Таким образом, представлять себе бытие как нечто лишённое мышления – значит представлять его себе неверно, заранее исключать из него человека, способного мыслить. Это значит лишать бытие одного из важнейших его «предикатов», мыслить его себе «несовершенным образом». Приведённое рассуждение слово в слово повторяет ход мысли Спинозы, представляет собой его развёрнутую расшифровку, перевод на язык более современной философской терминологии.

Весь вопрос, стало быть, сводится к тому, чтобы решить, можно ли вообще отделять мышление от человека как материального, чувственно-предметного существа, чтобы фиксировать и рассматривать его с самого начала как нечто самостоятельное в противоположность всему телесному, чувственному, материальному, или же мышление следует понимать как неотделимое от человека свойство («предикат»). Решающий аргумент в пользу материализма Фейербах усматривает в доводах естествознания, медицины и физиологии, в «медицинском аспекте человека». Материализм, опирающийся на медицину, и выступает «архимедовой точкой опоры в споре между материализмом и спиритуализмом, ибо в последнем счёте здесь решается вопрос не о делимости или неделимости материи, а о делимости или неделимости человека, не о бытии или небытии бога, а о бытии или небытии человека, не о вечности или временности материи, а о вечности или временности человека, не о материи, рассеянной вне человека на небе и на земле, а о материи, сосредоточенной в человеческом черепе. Короче говоря: в этом споре, если только он не ведётся безмозгло, речь идёт только о голове человека. Он один составляет как источник, так и конечную цель этого спора»[115].

Фейербах считает, что только таким путём основной вопрос философии ставится на твёрдую почву фактов и здесь, естественно, решается в пользу материализма.

Мышление есть деятельная функция живого мозга, от материи мозга неотделимая. И если в виду имеется материя мозга, то вообще нелепо спрашивать, как мышление «связано» с ней, как одно соединяется и «опосредствуется» с другим, ибо тут попросту нет «одного» и «другого», а есть одно и то же: реальное бытие живого мозга и есть мышление, а реальное мышление есть бытие живого мозга.

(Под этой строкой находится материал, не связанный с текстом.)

(* ===== verification/QueueSpec.v ===== *)
(** * What a task queue promises

    The abstract queue the store implements: a map from ids to tasks, each in exactly
    one status, and one function per operation. No containers, no keys, no attempt
    bookkeeping: pending order, due times and leases are read off the statuses. *)

From S2P Require Import Prelude GoLib Redis Keys QueueView.

(** ** Tasks and queues *)

(** A task's status, with what the status carries: the due time of a delayed task, the
    attempt and lease expiry of a running one, the archive time of a dead letter. *)
Inductive astatus :=
| APending
| AScheduled (due : Z)
| AActive (attempt : string) (lease : Z)
| ARetry (due : Z)
| AArchived (at_ : Z)
| ACompleted.

Record atask := ATask {
  at_msg : string;      (* the encoded envelope *)
  at_rank : Z;          (* priority and creation time: smaller runs first *)
  at_seq : Z;           (* arrival number in the queue *)
  at_status : astatus
}.

Record aqueue := AQueue { aq_tasks : gmap string atask; aq_seq : Z }.

#[export] Instance astatus_eq_dec : EqDecision astatus.
Proof. solve_decision. Defined.
#[export] Instance atask_eq_dec : EqDecision atask.
Proof. solve_decision. Defined.

Definition aq_empty : aqueue := AQueue ∅ 0.

Definition with_status (st : astatus) (t : atask) : atask :=
  ATask (at_msg t) (at_rank t) (at_seq t) st.
Definition with_msg (msg : string) (t : atask) : atask :=
  ATask msg (at_rank t) (at_seq t) (at_status t).

Definition aq_put (id : string) (t : atask) (S : aqueue) : aqueue :=
  AQueue (<[id := t]> (aq_tasks S)) (aq_seq S).
Definition aq_del (id : string) (S : aqueue) : aqueue :=
  AQueue (delete id (aq_tasks S)) (aq_seq S).

(** ** The indices of a queue, as functions of the statuses *)

Definition member_of (id : string) (t : atask) : string := rankMember (rnd53 (at_seq t)) id.

(** What task [id] contributes to index [z]: a member and its score. *)
Definition zpart (z : zname) (id : string) (t : atask) : option (string * Z) :=
  match z, at_status t with
  | ZRank, APending => Some (member_of id t, at_rank t)
  | ZSched, AScheduled due => Some (id, due)
  | ZRetry, ARetry due => Some (id, due)
  | ZLease, AActive _ lease => Some (id, lease)
  | ZArch, AArchived at_ => Some (id, at_)
  | _, _ => None
  end.

Definition lpart (l : lname) (t : atask) : bool :=
  match l, at_status t with
  | LPending, APending => true
  | LActive, AActive _ _ => true
  | _, _ => false
  end.

Definition aq_zset (z : zname) (S : aqueue) : gmap string Z :=
  list_to_map (omap (λ it, zpart z it.1 it.2) (map_to_list (aq_tasks S))).

(** The ids of an index whose score is at most [now], earliest first. *)
Definition due_ids (z : zname) (now : Z) (S : aqueue) : list string :=
  (filter (λ ms, ms.2 ≤ now) (zsorted (aq_zset z S))).*1.

(** The pending task to run next: smallest rank, then earliest arrival. *)
Definition next_pending (S : aqueue) : option string :=
  (λ ms, string_drop 21 ms.1) <$> head (zsorted (aq_zset ZRank S)).

(** ** Operations *)

(** Add a task under a fresh id; [None] when the id is taken. *)
Definition s_add (id msg : string) (rank : Z) (st : astatus) (S : aqueue) : option aqueue :=
  match aq_tasks S !! id with
  | Some _ => None
  | None => Some (AQueue (<[id := ATask msg rank (aq_seq S + 1) st]> (aq_tasks S)) (aq_seq S + 1))
  end.

Definition s_claim (attempt : string) (lease : Z) (S : aqueue) : option (string * aqueue) :=
  id ← next_pending S;
  t ← aq_tasks S !! id;
  Some (at_msg t, aq_put id (with_status (AActive attempt lease) t) S).

(** End the attempt that owns an active task: [None] when the task is not active under
    that attempt. *)
Definition s_finish (id attempt : string) (f : atask → atask) (S : aqueue) : option aqueue :=
  match aq_tasks S !! id with
  | Some t =>
      match at_status t with
      | AActive a _ => if String.eqb a attempt then Some (aq_put id (f t) S) else None
      | _ => None
      end
  | None => None
  end.

Definition s_ack (id attempt msg : string) : aqueue → option aqueue :=
  s_finish id attempt (λ t, with_status ACompleted (with_msg msg t)).
Definition s_retry (id attempt msg : string) (due : Z) : aqueue → option aqueue :=
  s_finish id attempt (λ t, with_status (ARetry due) (with_msg msg t)).
Definition s_archive (id attempt msg : string) (at_ : Z) : aqueue → option aqueue :=
  s_finish id attempt (λ t, with_status (AArchived at_) (with_msg msg t)).
Definition s_requeue (id attempt : string) : aqueue → option aqueue :=
  s_finish id attempt (with_status APending).

(** Renew the lease of an attempt that still owns its task. *)
Definition s_extend1 (lease : Z) (S : aqueue) (ia : string * string) : aqueue :=
  default S (s_finish ia.1 ia.2 (with_status (AActive ia.2 lease)) S).
Definition s_extend (lease : Z) (ias : list (string * string)) (S : aqueue) : aqueue :=
  foldl (s_extend1 lease) S ias.

Definition to_pending (S : aqueue) (id : string) : aqueue :=
  match aq_tasks S !! id with
  | Some t => aq_put id (with_status APending t) S
  | None => S
  end.

(** Make the first [limit] due tasks of an index pending. *)
Definition s_move (z : zname) (now limit : Z) (S : aqueue) : Z * aqueue :=
  let ids := take (Z.to_nat limit) (due_ids z now S) in
  (Z.of_nat (length ids), foldl to_pending S ids).

Definition s_replay (id msg : string) (S : aqueue) : option aqueue :=
  match aq_tasks S !! id with
  | Some t =>
      match at_status t with
      | AArchived _ => Some (aq_put id (with_status APending (with_msg msg t)) S)
      | _ => None
      end
  | None => None
  end.

Definition s_delete (id : string) (S : aqueue) : option aqueue :=
  match aq_tasks S !! id with
  | Some t => match at_status t with AArchived _ => Some (aq_del id S) | _ => None end
  | None => None
  end.

Definition s_cleanup (before limit : Z) (S : aqueue) : Z * aqueue :=
  let ids := take (Z.to_nat limit) (due_ids ZArch before S) in
  (Z.of_nat (length ids), foldl (λ S id, aq_del id S) S ids).

(** ** The indices follow the statuses *)

Lemma zpart_inj z id id' t t' m s s' :
  zpart z id t = Some (m, s) → zpart z id' t' = Some (m, s') → id = id'.
Proof.
  unfold zpart. destruct z, (at_status t), (at_status t'); intros; simplify_eq; try done.
  by eapply rankMember_inj.
Qed.

Lemma NoDup_omap_fst {A B C} `{EqDecision B} (f : A * B → option (C * Z)) (l : list (A * B)) :
  NoDup l →
  (∀ x y m s s', x ∈ l → y ∈ l → f x = Some (m, s) → f y = Some (m, s') → x = y) →
  NoDup (omap f l).*1.
Proof.
  intros Hnd. induction Hnd as [|x l Hx Hnd IH]; intros Hinj; [constructor|].
  simpl. destruct (f x) as [[m s]|] eqn:E; simpl.
  - constructor.
    + intros Hin. apply list_elem_of_fmap in Hin as ([m' s'] & Hm & Hin). simpl in Hm. subst m'.
      apply list_elem_of_omap in Hin as (y & Hy & Ey). destruct Hx.
      replace x with y; [done|]. symmetry. eapply (Hinj x y); [left|right|..]; eauto.
    + apply IH. intros. eapply Hinj; try eassumption; by right.
  - apply IH. intros. eapply Hinj; try eassumption; by right.
Qed.

Lemma zparts_NoDup z S :
  NoDup (omap (λ it, zpart z it.1 it.2) (map_to_list (aq_tasks S))).*1.
Proof.
  apply NoDup_omap_fst; [apply NoDup_map_to_list|].
  intros [i t] [i' t'] m' s1 s2 Hi Hi' E E'. simpl in *.
  apply elem_of_map_to_list in Hi, Hi'. assert (i' = i) as -> by (symmetry; by eapply zpart_inj).
  naive_solver.
Qed.

Lemma aq_zset_lookup z S m s :
  aq_zset z S !! m = Some s ↔
    ∃ id t, aq_tasks S !! id = Some t ∧ zpart z id t = Some (m, s).
Proof.
  unfold aq_zset. rewrite <-elem_of_list_to_map.
  - rewrite list_elem_of_omap. split.
    + intros ([id t] & Hin & Hz). apply elem_of_map_to_list in Hin. eauto.
    + intros (id & t & Hin & Hz). exists (id, t). by rewrite elem_of_map_to_list.
  - apply zparts_NoDup.
Qed.

(** The index of a queue after one task is added or changed. *)
Definition zstep (old new : option (string * Z)) (z : gmap string Z) : gmap string Z :=
  match old, new with
  | None, None => z
  | Some (m, _), None => delete m z
  | _, Some (m, s) => <[m := s]> z
  end.

(** What the task under an id contributes to an index. *)
Definition part_of (z : zname) (id : string) (S : aqueue) : option (string * Z) :=
  aq_tasks S !! id ≫= zpart z id.

Lemma aq_zset_part z S m s :
  aq_zset z S !! m = Some s ↔ ∃ id, part_of z id S = Some (m, s).
Proof.
  rewrite aq_zset_lookup. unfold part_of. split.
  - intros (id & t & Ht & Hz). exists id. by rewrite Ht.
  - intros (id & Hz). destruct (aq_tasks S !! id) as [t|] eqn:Ht; [|done]. eauto.
Qed.

Lemma part_of_inj z id id' S S' m s s' :
  part_of z id S = Some (m, s) → part_of z id' S' = Some (m, s') → id = id'.
Proof.
  unfold part_of. destruct (aq_tasks S !! id), (aq_tasks S' !! id'); simpl; try done. apply zpart_inj.
Qed.

Lemma aq_zset_zstep z id S S' :
  (∀ i, i ≠ id → aq_tasks S' !! i = aq_tasks S !! i) →
  (∀ m s m' s', part_of z id S = Some (m, s) → part_of z id S' = Some (m', s') → m = m') →
  aq_zset z S' = zstep (part_of z id S) (part_of z id S') (aq_zset z S).
Proof.
  intros Hother Hm. apply map_eq. intros m. apply option_eq. intros s.
  assert (∀ i, i ≠ id → part_of z i S' = part_of z i S) as Hpart.
  { intros i Hi. unfold part_of. by rewrite Hother. }
  assert (aq_zset z S' !! m = Some s ↔
    part_of z id S' = Some (m, s) ∨ ((∀ s0, part_of z id S' ≠ Some (m, s0)) ∧
      (∀ s0, part_of z id S ≠ Some (m, s0)) ∧ aq_zset z S !! m = Some s)) as ->.
  { rewrite !aq_zset_part. split.
    - intros (i & Hi). destruct (decide (i = id)) as [->|Hne]; [by left|]. right.
      rewrite Hpart in Hi by done. split_and!; [| |eauto].
      + intros s0 E. apply Hne. by eapply part_of_inj.
      + intros s0 E. apply Hne. by eapply part_of_inj.
    - intros [?|(_ & Hold & i & Hi)]; [eauto|]. exists i. rewrite Hpart; [done|].
      intros ->. by apply (Hold s). }
  destruct (part_of z id S) as [[m0 s0]|] eqn:E0, (part_of z id S') as [[m1 s1]|] eqn:E1; simpl.
  - specialize (Hm _ _ _ _ eq_refl eq_refl) as ->. rewrite lookup_insert_Some. naive_solver.
  - rewrite lookup_delete_Some. naive_solver.
  - rewrite lookup_insert_Some. naive_solver.
  - naive_solver.
Qed.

Этот факт, выраженный в философских категориях, раскрывается как «непосредственное единство души и тела, которое не допускает никакого промежуточного звена между материальной и имматериальной сущностью, никакого различения или противопоставления их, то есть тот пункт, где материя мыслит и тело есть дух и где, наоборот, дух есть тело, а мышление есть материя...»[116]. Так понимаемое «тождество» мышления и бытия и должно составить, по Фейербаху, «аксиому истинной философии», т.е. факт, не требующий схоластических доказательств и «опосредствований».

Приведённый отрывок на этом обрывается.